* TASK DESCRIPTION: Would you reproduce exactly the lines below from the one holding "match place c" through the one holding "(milliseconds since the", inclusive, and no others?

Extracted data entries:
+--
(** * A shallow embedding of the Poloniex API client (package [poloniex])

    The package is a thin layer over a [client] value: every exported method
    builds a request, hands it to one of the client's methods ([do],
    [doCommand], [wsConnect], [wsReset], [close]) and post-processes what
    comes back.  The exported methods are embedded as interaction trees over
    the events [clientE], one event per client method, so that the requests a
    method issues are part of its meaning and the endless [for] loops of the
    subscription calls are ordinary programs.  A program is run against a
    client by [run], with fuel.

    The client itself and the wire types other than [OrderBook] and
    [OpenOrder] are not part of the files embedded here.  The types, the
    decoders of [encoding/json] and the case tables of [unicode] are
    parameters ([Externals], [Json]); [strings.ToUpper] is written out after
    the library; the client is modelled from the specification in
    [SpecClient]. *)

From Stdlib Require Import ZArith NArith List Lia Ascii String Sorted.
From stdpp Require Import base option list strings gmap pretty.
From ITree Require Import ITree ITreeFacts.
From Paco Require Import paco.

Local Open Scope string_scope.
Local Open Scope list_scope.
Local Open Scope Z_scope.

(* ================================================================== *)
(** * Go values *)

(** A Go [error]: a value with a message.  [errors_New] is [errors.New]. *)
Variant error : Type := errors_New (text : string).

Definition error_text (e : error) : string := let 'errors_New s := e in s.

(** A nilable [error] result is an [option error]; [None] is [nil]. *)
Definition is_nil (e : option error) : bool :=
  match e with None => true | Some _ => false end.

(** [[]byte]. *)
Definition bytes : Type := list Byte.byte.

(** A channel is a shared object: the program holds its identity, the
    contents live in the client's world.  The element type is a phantom. *)
Record chan (T : Type) : Type := Chan { chan_id : nat }.
Arguments Chan {T} _.
Arguments chan_id {T} _.

(** Zero values of Go types. *)
Class Zero (T : Type) : Type := zero : T.

#[global] Instance zero_gmap {V : Type} : Zero (gmap string V) := (∅ : gmap string V).
#[global] Instance zero_list {A : Type} : Zero (list A) := @nil A.
#[global] Instance zero_Z : Zero Z := 0%Z.
#[global] Instance zero_string : Zero string := EmptyString.

(** [json.Unmarshal(data, &v)]: the target is read and written, and an error
    may come with a partly written target. *)
Class Unmarshal (T : Type) : Type := json_Unmarshal : bytes → T → T * option error.

(* ------------------------------------------------------------------ *)
(** ** [strings.ToUpper] and [fmt.Sprintf] *)

Definition is_lower (c : ascii) : bool :=
  (97 <=? N_of_ascii c)%N && (N_of_ascii c <=? 122)%N.

(** [c -= 'a' - 'A'] on a lower-case ASCII letter. *)
Definition upper_byte (c : ascii) : ascii :=
  if is_lower c then ascii_of_N (N_of_ascii c - 32) else c.

(** [c < utf8.RuneSelf]. *)
Definition is_ascii_byte (c : ascii) : bool := (N_of_ascii c <? 128)%N.

Fixpoint all_bytes (p : ascii → bool) (s : string) : bool :=
  match s with
  | EmptyString => true
  | String c s' => p c && all_bytes p s'
  end.

Fixpoint map_bytes (f : ascii → ascii) (s : string) : string :=
  match s with
  | EmptyString => EmptyString
  | String c s' => String (f c) (map_bytes f s')
  end.

(** The place of a byte in a string. *)
Fixpoint place (c : ascii) (s : string) : option nat :=
  match s with
  | EmptyString => None
  | String d s' => if Ascii.eqb c d then Some 0%nat else S <$> place c s'
  end.

(** The upper-case form of a byte, read off the alphabet: the capital at
    the place the byte has among the small letters, the byte itself when it
    is not one of them.  This is what upper-casing is to mean for ASCII; it
    is not how the library computes it ([upper_byte]). *)
Definition capital (c : ascii) : ascii :=
  match place c "abcdefghijklmnopqrstuvwxyz" with
  | Some i => default c (String.get i "ABCDEFGHIJKLMNOPQRSTUVWXYZ")
  | None => c
  end.

(** Two bytes are the same letter in possibly different cases. *)
Definition same_letter (c d : ascii) : Prop :=
  c = d ∨ (is_lower c = true ∧ d = upper_byte c) ∨ (is_lower d = true ∧ c = upper_byte d).
(* ===== verification/JsDate.v ===== *)
(** JavaScript [Date]: the proleptic Gregorian calendar on time values
    (milliseconds since the epoch), the UTC accessors and setters, and the
    ISO strings [toISOString] prints and [Date.parse] reads.

    The definitions follow the abstract operations of the language
    specification (Day, YearFromTime, MonthFromTime, MakeDay, MakeDate,
    TimeClip).  A [Date] whose time value is NaN is [None]. *)

From S2P Require Import Prelude.
From stdpp Require Import base list strings numbers.
From Stdlib Require Import ZArith Lia.
From Stdlib Require Import Ascii String.
#[local] Open Scope Z_scope.

Definition ms_per_day : Z := 86400000.
Definition ms_per_minute : Z := 60000.

(** ** Days and years *)

Definition day (t : Z) : Z := t / ms_per_day.
Definition time_within_day (t : Z) : Z := t mod ms_per_day.

Definition day_from_year (y : Z) : Z :=
  365 * (y - 1970) + (y - 1969) / 4 - (y - 1901) / 100 + (y - 1601) / 400.

(** The year [y] with [day_from_year y <= d < day_from_year (y + 1)]: an
    estimate from the mean year length, corrected by at most one. *)
Definition year_from_day (d : Z) : Z :=
  let y := d * 400 / 146097 + 1970 in
  if d <? day_from_year y then y - 1
  else if day_from_year (y + 1) <=? d then y + 1 else y.

Definition in_leap_year (y : Z) : Z :=
  if day_from_year (y + 1) - day_from_year y =? 366 then 1 else 0.

Definition day_within_year (d : Z) : Z := d - day_from_year (year_from_day d).

(** Day of the year on which month [m] (0-11) starts; 365 or 366 for 12. *)
Definition month_start (leap m : Z) : Z :=
  if m <=? 0 then 0 else if m =? 1 then 31
  else leap +
    (if m =? 2 then 59 else if m =? 3 then 90 else if m =? 4 then 120
     else if m =? 5 then 151 else if m =? 6 then 181 else if m =? 7 then 212
     else if m =? 8 then 243 else if m =? 9 then 273 else if m =? 10 then 304
     else if m =? 11 then 334 else 365).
+--
* WRITTEN RESPONSE:
  match place c "abcdefghijklmnopqrstuvwxyz" with
  | Some i => default c (String.get i "ABCDEFGHIJKLMNOPQRSTUVWXYZ")
  | None => c
  end.

(** Two bytes are the same letter in possibly different cases. *)
Definition same_letter (c d : ascii) : Prop :=
  c = d ∨ (is_lower c = true ∧ d = upper_byte c) ∨ (is_lower d = true ∧ c = upper_byte d).
(* ===== verification/JsDate.v ===== *)
(** JavaScript [Date]: the proleptic Gregorian calendar on time values
    (milliseconds since the epoch), the UTC accessors and setters, and the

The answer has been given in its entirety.